Saved entries →
(* ===== verification/Bytes.v ===== *)
(** * Byte arrays: slices, copies into an array, little-endian fields

    The disk blocks, dirents and user buffers of the kernel are lists of bytes;
    memmove() between two of them is [blit] of a [sub], and a field of a
    struct stored in one is a little-endian integer at an offset.  The model of
    memmove itself is in KString.v. *)

From S2P Require Import Prelude.

Section slices.
  Context {A : Type}.
  Implicit Types (l x : list A) (o n : nat).

  (** [n] elements from [o]; [x] stored over [l] from [o] *)
Definition sub l o n : list A := take n (drop o l).
Definition blit l o x : list A := take o l ++ x ++ drop (o + length x) l.

Lemma length_sub l o n : (o + n <= length l)%nat -> length (sub l o n) = n.
  Proof. intros H. unfold sub. rewrite length_take, length_drop. lia. Qed.
Lemma length_blit l o x : (o + length x <= length l)%nat -> length (blit l o x) = length l.
  Proof. intros H. unfold blit. rewrite !length_app, length_take, length_drop. lia. Qed.

Lemma lookup_sub l o n i : (i < n)%nat -> sub l o n !! i = l !! (o + i)%nat.
  Proof. intros H. unfold sub. rewrite lookup_take_lt by lia. apply lookup_drop. Qed.
Lemma lookup_blit l o x i : (o + length x <= length l)%nat ->
    blit l o x !! i =
      if decide (o <= i < o + length x)%nat then x !! (i - o)%nat else l !! i.
  Proof.
    intros H. unfold blit. assert (length (take o l) = o) as Ht by (rewrite length_take; lia).
    case_decide.
    - rewrite lookup_app_r by lia. rewrite lookup_app_l by lia. by rewrite Ht.
    - destruct (decide (i < o)%nat).
      + rewrite lookup_app_l by lia. by apply lookup_take_lt.
      + rewrite lookup_app_r by lia. rewrite lookup_app_r by lia.
        rewrite Ht, lookup_drop. f_equal. lia.
  Qed.

Lemma list_eq_lookup l1 l2 : (forall i, l1 !! i = l2 !! i) -> l1 = l2.
  Proof. apply list_eq. Qed.

Lemma lookup_sub_ge l o n i : (n <= i)%nat -> sub l o n !! i = None.
  Proof. intros H. unfold sub. by apply lookup_take_ge. Qed.

Lemma sub_blit_same l o x : (o + length x <= length l)%nat ->
    sub (blit l o x) o (length x) = x.
  Proof.
    intros H. apply list_eq. intros i. destruct (decide (i < length x)%nat).
    - rewrite lookup_sub, lookup_blit by lia. case_decide; [|lia]. f_equal. lia.
    - rewrite lookup_sub_ge by lia. symmetry. apply lookup_ge_None_2. lia.
  Qed.
Lemma sub_blit_other l o x o' n : (o + length x <= length l)%nat ->
    (o' + n <= o \/ o + length x <= o')%nat ->
    sub (blit l o x) o' n = sub l o' n.
  Proof.
    intros H Hd. apply list_eq. intros i. destruct (decide (i < n)%nat).
    - rewrite !lookup_sub, lookup_blit by lia. case_decide; [lia|done].
    - by rewrite !lookup_sub_ge by lia.
  Qed.
Lemma blit_sub_id l o n : (o + n <= length l)%nat -> blit l o (sub l o n) = l.
  Proof.
    intros H. apply list_eq. intros i. rewrite lookup_blit by (rewrite length_sub; lia).
    rewrite length_sub by lia. case_decide; [|done]. rewrite lookup_sub by lia. f_equal. lia.
  Qed.
Lemma sub_all l n : n = length l -> sub l 0 n = l.
  Proof. intros ->. unfold sub. by rewrite drop_0, firstn_all. Qed.
Lemma blit_all l x : length x = length l -> blit l 0 x = x.
  Proof. intros H. unfold blit. by rewrite take_0, Nat.add_0_l, H, drop_all, app_nil_r. Qed.
Lemma sub_sub l o n o' n' : (o' + n' <= n)%nat -> sub (sub l o n) o' n' = sub l (o + o') n'.
  Proof.
    intros H. apply list_eq. intros i. destruct (decide (i < n')%nat).
    - rewrite !lookup_sub by lia. f_equal. lia.
    - by rewrite !lookup_sub_ge by lia.
  Qed.
Lemma sub_app l o n1 n2 : sub l o (n1 + n2) = sub l o n1 ++ sub l (o + n1) n2.
  Proof.
    unfold sub. rewrite <-drop_drop. revert n1. induction (drop o l) as [|a d IH]; intros n1.
    - by rewrite drop_nil, !take_nil.
    - destruct n1 as [|n1]; cbn; [done|]. by rewrite IH.
  Qed.
End slices.

(** ** Little-endian integers *)

Fixpoint le (n : nat) (v : Z) : list Z :=
  match n with O => [] | S n => u8 v :: le n (Z.shiftr v 8) end.
Fixpoint of_le (l : list Z) : Z :=
  match l with [] => 0 | b :: l => b + 256 * of_le l end.

Lemma length_le n v : length (le n v) = n.
Proof. revert v. induction n; intros v; cbn; auto. Qed.

Lemma of_le_le n v : of_le (le n v) = v mod 2 ^ (8 * Z.of_nat n).
Proof.
  revert v. induction n as [|n IH]; intros v; cbn [le of_le].
  - by rewrite Z.mod_1_r.
  - rewrite IH, Z.shiftr_div_pow2 by lia. unfold u8.
    replace (8 * Z.of_nat (S n)) with (8 + 8 * Z.of_nat n) by lia.
    rewrite Z.pow_add_r by lia. rewrite Z.rem_mul_r; [done|lia|].
    apply Z.pow_pos_nonneg; lia.
Qed.

Definition bytes_ok (l : list Z) : Prop := Forall (fun b => 0 <= b < 256) l.

Lemma of_le_range l : bytes_ok l -> 0 <= of_le l < 2 ^ (8 * Z.of_nat (length l)).
Proof.
  induction 1 as [|b l Hb _ IH]; cbn [of_le length]; [lia|].
  replace (8 * Z.of_nat (S (length l))) with (8 + 8 * Z.of_nat (length l)) by lia.
  rewrite Z.pow_add_r by lia. lia.
Qed.

Lemma le_of_le l n : bytes_ok l -> n = length l -> le n (of_le l) = l.
Proof.
  intros Hl ->. induction Hl as [|b l Hb Hl IH]; cbn [of_le length le]; [done|].
  f_equal.
  - unfold u8. change (2 ^ 8) with 256. rewrite Z.mul_comm, Z_mod_plus_full. by apply Z.mod_small.
  - rewrite Z.shiftr_div_pow2 by lia. change (2 ^ 8) with 256.
    rewrite Z.mul_comm, Z_div_plus_full by lia. rewrite Z.div_small by lia. exact IH.
Qed.

Lemma le_bytes n v : bytes_ok (le n v).
Proof.
  revert v. induction n; intros v; cbn; [constructor|].
  constructor; [apply Z.mod_pos_bound; lia|apply IHn].
Qed.

Lemma blit_bytes l o x : bytes_ok l -> bytes_ok x -> bytes_ok (blit l o x).
Proof.
  intros Hl Hx. unfold bytes_ok, blit. rewrite !Forall_app.
  split; [by apply Forall_take|]. split; [done|by apply Forall_drop].
Qed.
Lemma sub_bytes l o n : bytes_ok l -> bytes_ok (sub l o n).
Proof. intros Hl. by apply Forall_take, Forall_drop. Qed.

(** A field of [n] bytes at offset [o]: [None] outside the array. *)
Definition ldn (n : nat) (l : list Z) (o : Z) : option Z :=
  if (0 <=? o) && (o + Z.of_nat n <=? Z.of_nat (length l))
  then Some (of_le (sub l (Z.to_nat o) n)) else None.
Definition stn (n : nat) (l : list Z) (o v : Z) : option (list Z) :=
  if (0 <=? o) && (o + Z.of_nat n <=? Z.of_nat (length l))
  then Some (blit l (Z.to_nat o) (le n v)) else None.
Definition ld8 := ldn 1.
Definition st8 := stn 1.
Definition ld16 := ldn 2.
Definition st16 := stn 2.
Definition ld32 := ldn 4.
Definition st32 := stn 4.

Section fields.
  Variables (n : nat) (l : list Z) (o : Z).
  Hypothesis Ho : 0 <= o /\ o + Z.of_nat n <= Z.of_nat (length l).

Lemma ldn_in : ldn n l o = Some (of_le (sub l (Z.to_nat o) n)).
  Proof using Ho.
    unfold ldn. destruct (Z.leb_spec 0 o), (Z.leb_spec (o + Z.of_nat n) (Z.of_nat (length l)));
      done || lia.
  Qed.
Lemma stn_in v : stn n l o v = Some (blit l (Z.to_nat o) (le n v)).
  Proof using Ho.
    unfold stn. destruct (Z.leb_spec 0 o), (Z.leb_spec (o + Z.of_nat n) (Z.of_nat (length l)));
      done || lia.
  Qed.
Lemma length_stn v : length (blit l (Z.to_nat o) (le n v)) = length l.
  Proof using Ho. apply length_blit. rewrite length_le. lia. Qed.
Lemma ldn_stn v : ldn n (blit l (Z.to_nat o) (le n v)) o = Some (v mod 2 ^ (8 * Z.of_nat n)).
  Proof using Ho.
    unfold ldn. rewrite length_stn.
    destruct (Z.leb_spec 0 o), (Z.leb_spec (o + Z.of_nat n) (Z.of_nat (length l))); try lia.
    cbn [andb]. f_equal. rewrite <-of_le_le. f_equal.
    rewrite <-(length_le n v) at 2. apply sub_blit_same. rewrite length_le. lia.
  Qed.
Lemma ldn_stn_other n' o' v : o' + Z.of_nat n' <= o \/ o + Z.of_nat n <= o' ->
    ldn n' (blit l (Z.to_nat o) (le n v)) o' = ldn n' l o'.
  Proof using Ho.
    intros Hd. unfold ldn. rewrite length_stn.
    destruct (Z.leb_spec 0 o'); cbn [andb]; [|done].
    destruct (Z.leb_spec (o' + Z.of_nat n') (Z.of_nat (length l))); [|done].
    do 2 f_equal. apply sub_blit_other; rewrite length_le; lia.
  Qed.
End fields.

Work to be completed →
When you reach the line with "Lemma blit_all l" in the records above, start writing out lines exactly, and stop once the line with "(i < n')%nat)." has been written; include nothing else.

Exercise result →
Lemma blit_all l x : length x = length l -> blit l 0 x = x.
  Proof. intros H. unfold blit. by rewrite take_0, Nat.add_0_l, H, drop_all, app_nil_r. Qed.
Lemma sub_sub l o n o' n' : (o' + n' <= n)%nat -> sub (sub l o n) o' n' = sub l (o + o') n'.
  Proof.
    intros H. apply list_eq. intros i. destruct (decide (i < n')%nat).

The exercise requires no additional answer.